_Input records:_
(* ===== verification/BitopsBits.v ===== *)
(** Strings as lists of bits: what the routines of [Bitops] that count, search, read and write bits
    compute. *)

From stdpp Require Import list numbers strings gmap.
From S2P Require Import Prelude Util Glob SdsText Object Bitops.

(** ** Bits *)

(** The bits of a byte, the most significant one first. *)
Definition byte_bits (b : Z) : list bool := (λ i, Z.testbit b i) <$> [7; 6; 5; 4; 3; 2; 1; 0].
Definition bits_of (s : bytes) : list bool := s ≫= byte_bits.

(** The number that bits denote, and the [n] low bits of a number. *)
Definition value_of (l : list bool) : Z := foldl (λ v b, 2 * v + b2z b) 0 l.
Definition field_of (n : nat) (v : Z) : list bool := (λ i, Z.testbit v (Z.of_nat i)) <$> reverse (seq 0 n).

Definition ones (l : list bool) : Z := zlen (filter (λ b, b = true) l).

(** The position of the first bit [b]. *)
Fixpoint first_bit (b : bool) (l : list bool) : option nat :=
  match l with
  | [] => None
  | c :: l => if eqb c b then Some O else S <$> first_bit b l
  end.

(** The bit at a position, the bits after the last one being zeros. *)
Definition bit_at (l : list bool) (i : Z) : bool := default false (l !! Z.to_nat i).

(** [l] with zeros up to a length. *)
Definition padded (n : nat) (l : list bool) : list bool := l ++ replicate (n - length l) false.

Lemma bits_cons b s : bits_of (b :: s) = byte_bits b ++ bits_of s.
Proof. done. Qed.

Lemma bits_app s t : bits_of (s ++ t) = bits_of s ++ bits_of t.
Proof. apply bind_app. Qed.

Lemma bits_length s : length (bits_of s) = (8 * length s)%nat.
Proof. induction s as [|b s IH]; [done|]. rewrite bits_cons, length_app, IH. cbn [length]. change (length (byte_bits b)) with 8%nat. lia. Qed.

Lemma bits_zlen s : zlen (bits_of s) = 8 * zlen s.
Proof. rewrite bits_length. lia. Qed.

Lemma bits_take n s : bits_of (take n s) = take (8 * n) (bits_of s).
Proof.
  revert n. induction s as [|b s IH]; intros [|n]; try done. cbn [take]. rewrite !bits_cons, IH. replace (8 * S n)%nat with (length (byte_bits b) + 8 * n)%nat by (change (length (byte_bits b)) with 8%nat; lia). by rewrite take_app_add.
Qed.

Lemma bits_drop n s : bits_of (drop n s) = drop (8 * n) (bits_of s).
Proof.
  revert n. induction s as [|b s IH]; intros [|n]; try done. cbn [drop]. rewrite !bits_cons, IH. replace (8 * S n)%nat with (length (byte_bits b) + 8 * n)%nat by (change (length (byte_bits b)) with 8%nat; lia). by rewrite drop_app_add.
Qed.

Lemma bits_zeros n : bits_of (replicate n 0) = replicate (8 * n) false.
Proof. induction n as [|n IH]; [done|]. rewrite replicate_S, bits_cons, IH. replace (8 * S n)%nat with (8 + 8 * n)%nat by lia. by rewrite replicate_add. Qed.

(** The bit at a position. *)
Lemma bits_lookup s i : 0 ≤ i → bits_of s !! Z.to_nat i = (λ b, Z.testbit b (7 - i mod 8)) <$> s !! Z.to_nat (i / 8).
Proof.
  revert i. induction s as [|b s IH]; intros i Hi; [done|]. rewrite bits_cons. destruct (decide (i < 8)) as [H8|H8].
  - rewrite (Z.div_small i 8), (Z.mod_small i 8) by lia. assert (i = 0 ∨ i = 1 ∨ i = 2 ∨ i = 3 ∨ i = 4 ∨ i = 5 ∨ i = 6 ∨ i = 7) as Hc by lia. repeat destruct Hc as [-> |Hc]; [done..|by subst].
  - rewrite lookup_app_r by (change (length (byte_bits b)) with 8%nat; lia). change (length (byte_bits b)) with 8%nat. replace (Z.to_nat i - 8)%nat with (Z.to_nat (i - 8)) by lia. rewrite IH by lia.
    replace ((i - 8) mod 8) with (i mod 8) by (replace i with (i - 8 + 1 * 8) at 1 by lia; apply Z_mod_plus_full). replace (Z.to_nat (i / 8)) with (S (Z.to_nat ((i - 8) / 8))); [done|]. replace (i / 8) with ((i - 8) / 8 + 1) by (rewrite <-Z.div_add by lia; f_equal; lia). pose proof (Z.div_pos (i - 8) 8). lia.
Qed.

(** ** Counting *)

(** The number of bits of a byte, as the table has it. *)
Definition popbyte (b : Z) : Z := ones (byte_bits b).

Lemma ones_app l k : ones (l ++ k) = ones l + ones k.
Proof. unfold ones. rewrite filter_app, length_app. lia. Qed.

(** A decidable property of bytes is decided by evaluation. *)
Lemma check_byte (P : Z → Prop) `{∀ b, Decision (P b)} : forallb (λ i, bool_decide (P (Z.of_nat i))) (seq 0 256) = true → ∀ b, is_byte b → P b.
Proof. intros Hf b Hb. apply (bool_decide_eq_true (P b)). exact (check_range (λ i, bool_decide (P i)) 256 Hf b Hb). Qed.

Lemma bitsinbyte_ok : ∀ b, is_byte b → peek bitsinbyte b = Some (popbyte b).
Proof. apply (check_byte _). vm_compute. reflexivity. Qed.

_What you should do:_
Above are some records; copy exactly the lines from the one with "first_bit b l" through the one with "(** [l] with zeros up to a length. *)", both included, and no others.

_The answer:_
  | c :: l => if eqb c b then Some O else S <$> first_bit b l
  end.

(** The bit at a position, the bits after the last one being zeros. *)
Definition bit_at (l : list bool) (i : Z) : bool := default false (l !! Z.to_nat i).

(** [l] with zeros up to a length. *)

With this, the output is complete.